Na een start zonder al te veel tam-tam beginnen de Nederlandse reizigers de maatschappij te ontdekken, vervolgt ze. "Het zijn met name groepsreizen vanuit Nederland die populair zijn", aldus Sigrid. Reizen in een groep heeft volgens haar onder meer als voordeel dat alles veel soepeler gaat dan bij individuele trips.

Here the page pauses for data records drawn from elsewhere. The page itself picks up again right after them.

Definition ex_rng (i n : nat) : list byte := replicate n (u8_of_Z (Z.of_nat (7 * i + 3))).

Definition ex_addr : SocketAddr := AddrV4 (u8_of_Z <$> [192; 0; 2; 7]) 50123.
Definition ex_caller_id : SocketId := socket_id_new 77.
Definition ex_listener_id : SocketId := socket_id_new 0x40000001.

Definition ex_listener (enc : option EncryptionSettings) : Listener :=
  ln_new (ex_config enc 250) ex_listener_id (MkSeq 900) 0x1234567 0.

(** A connected endpoint holding the given keys. *)
Definition ex_keys (m : CipherMode) : SessionKeys :=
  MkKeys (replicate 16 (u8_of_Z 3)) (replicate 16 (u8_of_Z 10)) m.

Definition ex_connected (enc : option EncryptionSettings) (crypto : option SessionCrypto)
  : Connection :=
  (new_base (ex_config enc 120) ex_caller_id (MkSeq 0x7ffffffe) 0 Caller StConnected)
    <| cn_crypto := crypto |>.

Lemma ex_stream_ok :
  utf8_valid ex_stream = true /\ no_trailing_nul ex_stream /\
  words_fit (padded_len (length ex_stream)).
Proof. split_and!; vm_compute; done. Qed.

Lemma ex_config_party enc ms id isn :
  0 <= ms -> socket_id_ok id -> seq_ok isn -> party_ok (ex_config enc ms) id isn.
Proof.
  intros Hms Hid Hq. constructor; try done; try (by vm_compute).
  - simpl. unfold dur_from_millis. lia.
  - intros s [= <-]. apply ex_stream_ok.
Qed.

Lemma ex_keys_ok m : sk_ok (ex_keys m).
Proof. by split. Qed.

Lemma ex_connected_ok enc crypto :
  (forall sc, crypto = Some sc -> sc_ok sc) -> conn_ok (ex_connected enc crypto).
Proof.
  intros Hsc.
  assert (conn_ok (new_base (ex_config enc 120) ex_caller_id (MkSeq 0x7ffffffe) 0 Caller StConnected))
    as [K1 K2 K3 K4 K5 K6 K7 K8 K9].
  { apply new_base_ok; [intros s [= <-]; apply ex_stream_ok|by vm_compute]. }
  constructor; try assumption. intros sc _ [H|[? H]]; done.
Qed.

Lemma ex_rng_fills : rng_fills ex_rng.
Proof. intros i n. apply length_replicate. Qed.

Lemma ex_listener_ok enc : ln_ok (ex_listener enc).
Proof. apply ln_new_ok; [intros s [= <-]; apply ex_stream_ok|by vm_compute..]. Qed.

(** ** The property *)

(** C9 (refinement).  A caller and a listener that share the secret, or use
    none, complete the four-packet handshake for every packet size, stream id,
    address, cipher and key size, at every pacing of the packets that returns
    the cookie within its minute; the listener accepts at once, and the latencies
    are whole milliseconds, 65,535 at most.  Both end up connected and agree: each end
    receives from the sequence number the other sends from, addresses the
    other's socket id, holds the same session key (present exactly when
    encryption is configured), and delays by the larger of the two configured
    latencies.  The accepted socket id is neither zero nor the listener's own. *)
Theorem handshake_establishes_session {B : BytesApi} {HB : BytesSpec B} {P : CryptoPrims}
  {HP : CryptoSpec P} (ccfg : Config) (cid : SocketId) (cisn : SeqNumber)
  (rng : nat -> nat -> list byte) (l : Listener) (from : SocketAddr)
  (t0 t1 t2 t3 t4 : Instant) (ms lms : Z) :
  party_ok ccfg cid cisn -> rng_fills rng -> addr_ok from -> ln_ok l -> ln_deferred l = false ->
  party_ok (ln_config l) (ln_local_socket_id l) (ln_local_initial_seq l) ->
  same_secret ccfg (ln_config l) -> t1 <= t3 <= t1 + COOKIE_QUANTUM ->
  cfg_latency ccfg = dur_from_millis ms -> cfg_latency (ln_config l) = dur_from_millis lms ->
  ms <= u16_max -> lms <= u16_max ->
  exists c a l' keys,
    handshake_exchange ccfg cid cisn rng l from t0 t1 t2 t3 t4 = Some (c, a, l') /\
    session c a keys /\ (is_Some keys <-> is_Some (cfg_encryption ccfg)) /\
    cn_latency c = dur_from_millis (Z.max ms lms) /\
    cn_latency a = dur_from_millis (Z.max ms lms) /\
    socket_id_value (cn_local_socket_id a) <> 0 /\ cn_local_socket_id a <> ln_local_socket_id l.
Proof.
  intros Hp Hr Ha Hl Hdef Hlp Hsec Ht Hms Hlms Hb Hlb.
  destruct (exchange_induction ccfg cid cisn rng l from t0 t1 t2 Hp Hr Hl Ha Hlp)
    as (c0 & d1 & l1 & to & d2 & c1 & d3 & keys & ts & E0 & Eo0 & E1 & Eo1 & E2 & Eo2 & Hcl & Hst &
        Hck & Hd3 & Hok1 & Hid1 & Hdef1 & _).
  rewrite Hdef in Hdef1.
  destruct (exchange_conclusion ccfg cid cisn keys c1 l l1 from t1 t3 t4 ts d3 Hp Hcl Hst Hlp Hsec
    Hok1 Hid1 Hdef1 Hck (quantum_window l t1 t3 Ht) Hd3)
    as (a & l2 & d4 & c2 & E3 & Eo3 & Eo4 & E4 & Hs & Hla & Hlc & Hne & Hn0).
  exists c2, a, l2, (fst <$> keys). split.
  - unfold handshake_exchange. rewrite E0. cbn [of_panicky mbind option_bind]. rewrite Eo0.
    cbn [of_panicky mbind option_bind]. rewrite E1. cbn [of_panicky mbind option_bind].
    rewrite Eo1. cbn [of_panicky mbind option_bind]. rewrite E2.
    cbn [of_panicky mbind option_bind]. rewrite Eo2. cbn [of_panicky mbind option_bind]. rewrite E3.
    cbn [of_panicky mbind option_bind]. rewrite Eo3. cbn [of_panicky mbind option_bind]. rewrite Eo4.
    cbn [of_panicky mbind option_bind]. by rewrite E4.
  - split; [exact Hs|]. split; [rewrite fmap_is_Some; apply Hcl|].
    pose proof (po_latency _ _ _ Hp) as H0. pose proof (po_latency _ _ _ Hlp) as H1.
    rewrite Hms in *. rewrite Hlms in *. unfold dur_from_millis in *.
    unfold millis_u16, clamp, as_millis in *. rewrite Z.div_mul in Hla by lia.
    rewrite (proj2 (Z.leb_le _ _) Hb) in Hla.
    assert (cn_latency a = Z.max ms lms * 1000000) as Ea by lia.
    rewrite Ea, Z.div_mul in Hlc by lia. rewrite (proj2 (Z.leb_le _ _)) in Hlc by lia.
    split_and!; [lia|done..].
Qed.

Lemma handshake_establishes_session_witness :
  let enc := Some (ex_enc Aes256 Gcm) in
  exists c a l' keys,
    @handshake_exchange vec_bytes toy_prims (ex_config enc 120) ex_caller_id (MkSeq 0x7ffffffe)
      ex_rng (ex_listener enc) ex_addr 0 1000 2000 3000 4000 = Some (c, a, l') /\
    session c a keys /\ (is_Some keys <-> True) /\ cn_latency c = dur_from_millis 250.
Proof.
  pose proof toy_spec as HP.
  destruct (@handshake_establishes_session vec_bytes vec_bytes_spec toy_prims HP
    (ex_config (Some (ex_enc Aes256 Gcm)) 120) ex_caller_id (MkSeq 0x7ffffffe) ex_rng
    (ex_listener (Some (ex_enc Aes256 Gcm))) ex_addr 0 1000 2000 3000 4000 120 250)
    as (c & a & l' & keys & E & Hs & Hk & Hc & _).
  - by apply ex_config_party; vm_compute.
  - exact ex_rng_fills.
  - by vm_compute.
  - apply ex_listener_ok.
  - reflexivity.
  - by apply ex_config_party; vm_compute.
  - reflexivity.
  - by vm_compute.
  - reflexivity.
  - reflexivity.
  - by vm_compute.
  - by vm_compute.
  - exists c, a, l', keys. split_and!; [exact E|exact Hs| |exact Hc].
    split; [done|]. intros _. apply Hk. by eexists.
Defined.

China Southern Airlines vertrekt op de dinsdag- en de vrijdagavond om 21.10 uur vanaf Schiphol. Na een reis van tien uur arriveert het vliegtuig in Beijing. Na een uur wachttijd vliegt het toestel vanuit de Chinese hoofdstad in drie uur tijd naar Guangzhou. Inlichtingen: 020-4123120.

Air China, ook een Chinese luchtvaartmaatschappij, vliegt vanuit Amsterdam via Londen 3 maal per week rechtstreeks naar Beijing en 1 maal per week wordt een extra tussenstop via Honk Kong naar Beijing gemaakt. De vluchten van en naar Londen worden gemaakt met British Midland. Inlichtingen A.I.R. company: 020-3163467.